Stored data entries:
───

(* ===== verification/ExecutorTheorems.v ===== *)
(** * From a tool call to a live session

    The engine, the authorization policy, the router and the executor on
    access sessions put together as the program does: no middleware, one
    session executor.  What must hold before an operation reaches the objects
    of a live connection, and that without an approval only reads do. *)

From S2P Require Import Prelude Json ToolTypes ToolRegistry ToolEngine ToolEngineTheorems ToolSource AccessSession Executors.

(** ** The router *)
Section RouterFacts.
Context {E C St : Type} {i_eq : EqDecision E} {i_executor : ProtocolExecutor E C St}.

Lemma lookup_insert_all (e : E) ps : ∀ (r : Router E) p,
  executors (RouterOps.insert_all e ps r) !! p = if decide (p ∈ ps) then Some e else executors r !! p.
Proof.
  unfold RouterOps.insert_all. intros [m] p. simpl. revert m. induction ps as [|q ps IH]; intros m.
  - by rewrite decide_False by apply not_elem_of_nil.
  - cbn [fold_left]. rewrite IH. destruct (decide (p ∈ ps)) as [Hp|Hp].
    + rewrite decide_True by (by right). done.
    + destruct (decide (p = q)) as [->|Hne].
      * rewrite decide_True by left. apply lookup_insert_eq.
      * rewrite decide_False by (by rewrite elem_of_cons; intros [?|?]). by apply lookup_insert_ne.
Qed.
Lemma check_protocols_free ps (r : Router E) : RouterOps.check_protocols ps r = None → ∀ p : string, p ∈ ps → executors r !! p = None.
Proof.
  induction ps as [|q ps IH]; simpl; [by intros _ p ?%not_elem_of_nil|].
  destruct (_ || _); [done|]. case_bool_decide as Hq; [done|]. intros H p [->|Hp]%elem_of_cons; [|by apply IH].
  by apply eq_None_not_Some.
Qed.

(** [Register] takes all protocols of an executor or none, and never one
    that another executor has; then each of them is routed to it, and
    [Unregister] gives back the router as it was. *)
Theorem router_roundtrip (e : E) (r : Router E) x r' :
  (∀ p, executors r !! p ≠ Some e) → RouterOps.Register (Some e) r = (x, r') →
  match x with
  | Err _ => r' = r
  | Ok _ => (∀ p : string, p ∈ Protocols e → executors r !! p = None ∧ executors r' !! p = Some e) ∧ RouterOps.Unregister (Some e) r' = r
  end.
Proof.
  intros Hr H. unfold RouterOps.Register, throw in H. destruct (_ || _); [by simplify_eq|].
  unfold bind, gets, check, modify in H. destruct (RouterOps.check_protocols (Protocols e) r) eqn:Hc; [by simplify_eq|].
  simplify_eq. pose proof (check_protocols_free _ _ Hc) as Hfree. split.
  - intros p Hp. rewrite lookup_insert_all, decide_True by done. auto.
  - unfold RouterOps.Unregister. trans (mkRouter (executors r)); [|by destruct r]. f_equal. apply map_eq. intros p. destruct (decide (p ∈ Protocols e)) as [Hp|Hp].
    + rewrite (Hfree p Hp). apply map_lookup_filter_None. right. intros e' He.
      rewrite lookup_insert_all, decide_True in He by done. simplify_eq. intros []. done.
    + destruct (executors r !! p) as [e'|] eqn:Hrp.
      * apply map_lookup_filter_Some. rewrite lookup_insert_all, decide_False by done. split; [done|]. intros ->.
        by apply (Hr p).
      * apply map_lookup_filter_None. left. by rewrite lookup_insert_all, decide_False.
Qed.
End RouterFacts.

(** ** Attachments *)

(** What [Bind] writes into an attachment comes from the registry and
    leads back to it: an invocation of the same principal with this attachment
    resolves, as long as the registry has not changed, to the handle that was
    asked for, which belongs to that user. *)
Theorem bound_attachment_resolves cerr principal handleID r a inv :
  AttachmentBinder_Bind cerr principal handleID r = Ok a →
  (∃ n, awf n r) → b_Principal (inv_Binding inv) = principal → b_Attachment (inv_Binding inv) = a →
  ∃ h, Access.Resolve None (SessionOps.request_of inv) r = Ok h ∧ handles r !! handleID = Some h ∧
    ds_UserID (h_Descriptor h) = UserID principal ∧ UserID principal ≠ 0%N.
Proof.
  unfold AttachmentBinder_Bind. case_bool_decide as Hu; [done|]. unfold Access.Describe. destruct cerr; [done|].
  destruct (handles r !! handleID) as [h|] eqn:Hh; [|done]. destruct (_ || _) eqn:Hb; [done|].
  intros [= <-] [n Hr] Hp Ha. bools. exists h. split; [|done]. destruct (awf_handle _ _ Hr _ _ Hh) as (Hid & _).
  replace (SessionOps.request_of inv) with (request_for (h_Descriptor h)); [apply Resolve_live; congruence|].
  unfold SessionOps.request_of, request_for. rewrite Ha, Hp. simpl. congruence.
Qed.

(** ** The whole way *)
Section EndToEnd.
Context {W : Type} {i_codec : InputCodec}.
Abbreviation St := (Engine Factory * W)%type.
Context (router : St → Router SessionExecutor) (sessions : St → Sessions)
        (authorize : ctx → Principal → string → string → Op St unit)
        (hctx_Err : hctx → St → option error) (Now : St → Time) (Seconds : Z → string).

(** A call of the engine, with the objects behind the handles. *)
Definition call (objects : SessionObjects hctx St) (c : ctx) (snapshot : ToolSetSnapshot) (inv : ToolInvocation)
    (grant : option ApprovalGrant) : Op St ToolResult :=
  Execution.execute (Policy.Evaluate authorize)
    (RouteOps.Bind (i_executor := SessionOps.protocol_executor (i_objects := objects) sessions hctx_Err) router)
    hctx_Err Now Seconds [] c snapshot inv grant.

(** Two worlds of objects in which an operation on a handle does the same. *)
Definition agree (o o' : SessionObjects hctx St) (operation : Operation) (h : Handle) (s : St) : Prop :=
  ∀ c input, SessionOps.operate (i_objects := o) c h operation input s = SessionOps.operate (i_objects := o') c h operation input s.

(** The handle is the one the invocation's attachment names, still the same
    connection, and belongs to the user who calls. *)
Definition own_handle (inv : ToolInvocation) (h : Handle) (s : St) : Prop :=
  let a := b_Attachment (inv_Binding inv) in
  handles (sessions s) !! as_AccessHandleID a = Some h ∧
  ds_UserID (h_Descriptor h) = UserID (b_Principal (inv_Binding inv)) ∧ ds_AccessID (h_Descriptor h) = as_AccessID a ∧
  ds_ApplicationID (h_Descriptor h) = as_ApplicationID a ∧ ds_Protocol (h_Descriptor h) = as_Protocol a ∧
  ds_Generation (h_Descriptor h) = as_Generation a.

(** Everything that was established when an operation reaches a handle. *)
Record consent (c : ctx) (snapshot : ToolSetSnapshot) (inv : ToolInvocation) (grant : option ApprovalGrant) (s : St)
    (operation : Operation) (h : Handle) (s2 : St) : Prop := {
  consent_principal : UserID (b_Principal (inv_Binding inv)) ≠ 0%N ∧ OrganizationID (b_Principal (inv_Binding inv)) ≠ 0%N;
  consent_role : is_ok (fst (authorize c (b_Principal (inv_Binding inv)) (Policy.resource_of inv) "use" s)) = true;
  consent_tool : ∃ ex s1 lease r2, snapshot_Find snapshot (tc_ID (inv_Call inv)) = Some ex ∧
    RegistryOps.acquire (tc_ID (inv_Call inv)) (ex_RegistrationGeneration ex) (e_registry (fst s1)) = (Ok lease, r2) ∧
    s1 = snd (Policy.Evaluate authorize c (exposed_invocation inv ex) (ex_Descriptor ex) s) ∧
    s2 = ((fst s1)<| e_registry := r2 |>, snd s1) ∧
    reg_Factory (l_registration lease) = Some (routeFactory operation) ∧
    (Policy.needs_approval (ex_Descriptor ex) = true →
      ∃ g, grant = Some g ∧ grant_validates g (exposed_invocation inv ex) snapshot (Now s1) = true);
  consent_handle : own_handle inv h s2
}.

(** *** Pieces *)
Lemma Evaluate_ok c inv d s dec s1 :
  Policy.Evaluate authorize c inv d s = (Ok dec, s1) → dec_Effect dec ≠ DecisionDeny →
  (UserID (b_Principal (inv_Binding inv)) ≠ 0%N ∧ OrganizationID (b_Principal (inv_Binding inv)) ≠ 0%N) ∧
  is_ok (fst (authorize c (b_Principal (inv_Binding inv)) (Policy.resource_of inv) "use" s)) = true ∧
  dec_NormalizedInput dec = tc_Input (inv_Call inv) ∧
  dec_Effect dec = if Policy.needs_approval d then DecisionRequireApproval else DecisionAllow.
Proof.
  unfold Policy.Evaluate. destruct (_ || _) eqn:Hp; [by intros [= <- <-]|]. bools. unfold bind.
  destruct (authorize _ _ _ _ s) as [[[]|e] sa] eqn:Ha; [|done].
  destruct (d_Permission d) as [p|].
  - destruct (_ || _); [by intros [= <- <-]|].
    destruct (authorize _ _ _ _ sa) as [[[]|e] sb]; [|done]. intros [= <- <-] _.
    by destruct (Policy.needs_approval d).
  - intros [= <- <-] _. by destruct (Policy.needs_approval d).
Qed.
Lemma normalized_same inv dec : dec_NormalizedInput dec = tc_Input (inv_Call inv) → normalized inv dec = inv.
Proof. intros H. unfold normalized. rewrite H. case_bool_decide; [|done]. by destruct inv as [? [] ? ?]. Qed.

Lemma Timeout_ext timeout (next next' : @Execution.ToolHandler Factory W) c inv s :
  (∀ c', next c' inv s = next' c' inv s) →
  Execution.TimeoutMiddleware hctx_Err Seconds timeout next c inv s =
  Execution.TimeoutMiddleware hctx_Err Seconds timeout next' c inv s.
Proof. intros H. unfold Execution.TimeoutMiddleware, bind, attempt. case_match; by rewrite H. Qed.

───

Activity: Your answer should hold every line of the entries that contains the string "Section".

Task response:
Section RouterFacts.
Section EndToEnd.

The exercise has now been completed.